(** The catch clause adds at most one row, a failed one, and writes nothing
    else; on a connection it throws the error again. *)
Lemma catchAndLog_frame (server_clock client_clock : nat -> Z) (fault : nat -> bool)
    (entry : DatabaseLog.EtlLogEntry) (s : DatabaseLog.Store) (out : result unit) :
  exists s' out',
    EtlRun.catchAndLog server_clock client_clock fault entry (Some (s, out))
    = Some (s', out')
    /\ sameData s s'
    /\ (exists added,
          logged s s' added
          /\ Forall (fun row => DatabaseLog.log_status row = DatabaseLog.failed
                                /\ DatabaseLog.completed_at row = None
                                /\ exists e, out = Throw e
                                             /\ DatabaseLog.log_error_message row
                                                = DatabaseLog.orNull
                                                    (Some (CKANApiFetch.message e))) added
          /\ (out = Ok tt -> added = [])
          /\ (forall e, out = Throw e ->
              Database.connection (DatabaseLog.manager s) = true ->
              fault (Database.calls (DatabaseLog.manager s)) = false ->
              List.length added = 1%nat))
    /\ (out = Ok tt -> out' = Ok tt /\ s' = s)
    /\ (forall e, out = Throw e ->
        Database.connection (DatabaseLog.manager s) = true -> out' = Throw e)
    /\ (Database.connection (DatabaseLog.manager s) = false ->
        s' = s
        /\ (out <> Ok tt -> out' = Throw (Error "Database connection not established"))).
Proof.
  unfold EtlRun.catchAndLog.
  destruct out as [[]|error].
  - exists s, (Ok tt). split; [reflexivity|]. split; [apply sameData_refl|].
    split.
    + exists []. split; [apply logged_refl|]. split; [constructor|].
      split; [reflexivity|discriminate].
    + split; [intros _; split; reflexivity|]. split; [discriminate|].
      intros _. split; [reflexivity|]. intro H. now elim H.
  - pose proof (logEtlActivity_frame server_clock client_clock fault s
                  (EtlRun.failedEntry entry (CKANApiFetch.message error))) as F.
    destruct (DatabaseLog.logEtlActivity server_clock client_clock fault s
                (EtlRun.failedEntry entry (CKANApiFetch.message error))) as [s' logged'].
    cbn [fst snd] in F. destruct F as (D & (added & L & A & N & N1) & Con & Dis).
    eexists s', _. split; [reflexivity|]. split; [exact D|].
    split.
    + exists added. split; [exact L|]. split.
      * apply Forall_impl with (2 := A). cbn [EtlRun.failedEntry DatabaseLog.status
          DatabaseLog.error_message].
        intros row (St & Em & _ & _ & _ & Ca). split; [exact St|].
        split; [|exists error; split; [reflexivity|exact Em]].
        destruct (DatabaseLog.completed_at row) eqn:E; [|reflexivity].
        assert (X : DatabaseLog.failed = DatabaseLog.completed)
          by (apply Ca; discriminate).
        discriminate X.
      * split; [discriminate|]. intros e _ C Fl. exact (N1 C Fl).
    + split; [discriminate|]. split.
      * intros e E C. injection E as <-. destruct (Con C) as [-> _]. reflexivity.
      * intros C. specialize (Dis C). injection Dis as -> ->. split; reflexivity.
Qed.
(** [a] and [b] are managed and right on disk; the new records give the
    suffixes [b] and [c]. *)
Definition managerAB : Manager :=
  sampleManager {["a" := true; "b" := true]}.

Definition worldAB : World :=
  Samples.worldWith {["/etc/resolver/a" := sampleHint;
                      "/etc/resolver/b" := sampleHint]}.

Definition recordsBC : list Record_ :=
  [ {| Domain := "b"; IP := "10.0.0.1" |};
    {| Domain := "c"; IP := "10.0.0.2" |} ].

(** [com] is managed but its hint file is gone. *)
Definition managerCom : Manager := sampleManager {["com" := true]}.

Definition recordsCom : list Record_ :=
  [ {| Domain := "api.example.com"; IP := "10.0.0.1" |} ].

(** [old] is managed and on disk; the new configuration is one catch-all
    pattern, which has no suffix. *)
Definition managerOld : Manager := sampleManager {["old" := true]}.

Definition worldOld : World :=
  Samples.worldWith {["/etc/resolver/old" := sampleHint]}.

Definition recordsCatchAll : list Record_ :=
  [ {| Domain := "^.*$"; IP := "10.0.0.1" |} ].

(** The suffix [myhost/], from a domain written with a trailing slash, is
    managed; its hint file is the one of [myhost]. *)
Definition managerSlash : Manager := sampleManager {["myhost/" := true]}.

Definition worldSlash : World :=
  Samples.worldWith {["/etc/resolver/myhost" := sampleHint]}.

Definition recordsMyhost : list Record_ :=
  [ {| Domain := "myhost"; IP := "10.0.0.1" |} ].

(** The manager as [NewManager] returns it, and the configuration whose
    only domain is written with a trailing slash. *)
Definition freshManager : Manager := NewManager "127.7.42.9".

Definition recordsMyhostSlash : list Record_ :=
  [ {| Domain := "myhost/"; IP := "10.0.0.1" |} ].

End ManagerSamples.

(* ================================================================== *)
(** ** Invariants of the reconciliation loops *)

Module Inv.
Import os resolver.

(** The hint of [suffix] is on disk with the expected content. *)
Definition hintOk (m : Manager) (w : World) (suffix : string) : bool :=
  bool_decide (ReadFile w (hintPath m suffix) = Some (expectedContent m)).

(** A modifying command on [path] succeeds. *)
Definition writable (w : World) (path : string) : bool :=
  bool_decide (path ∉ readonly w).

(** [createResolverFile] returns no error: the hint is already right, or it
    can be written. *)
Definition ensured (m : Manager) (w : World) (suffix : string) : bool :=
  hintOk m w suffix || writable w (hintPath m suffix).

(** The world after a successful [tee]. *)
Definition written (path content : string) (w : World) : World :=
  emit (EvWrite path content)
    {| files := <[path := content]> (files w); dirs := dirs w;
       readonly := readonly w; trace := trace w |}.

--

- [TASK ITEM]: From the records above, how many lines include the word "added"? Only the number is wanted.

- [REPLY]: 7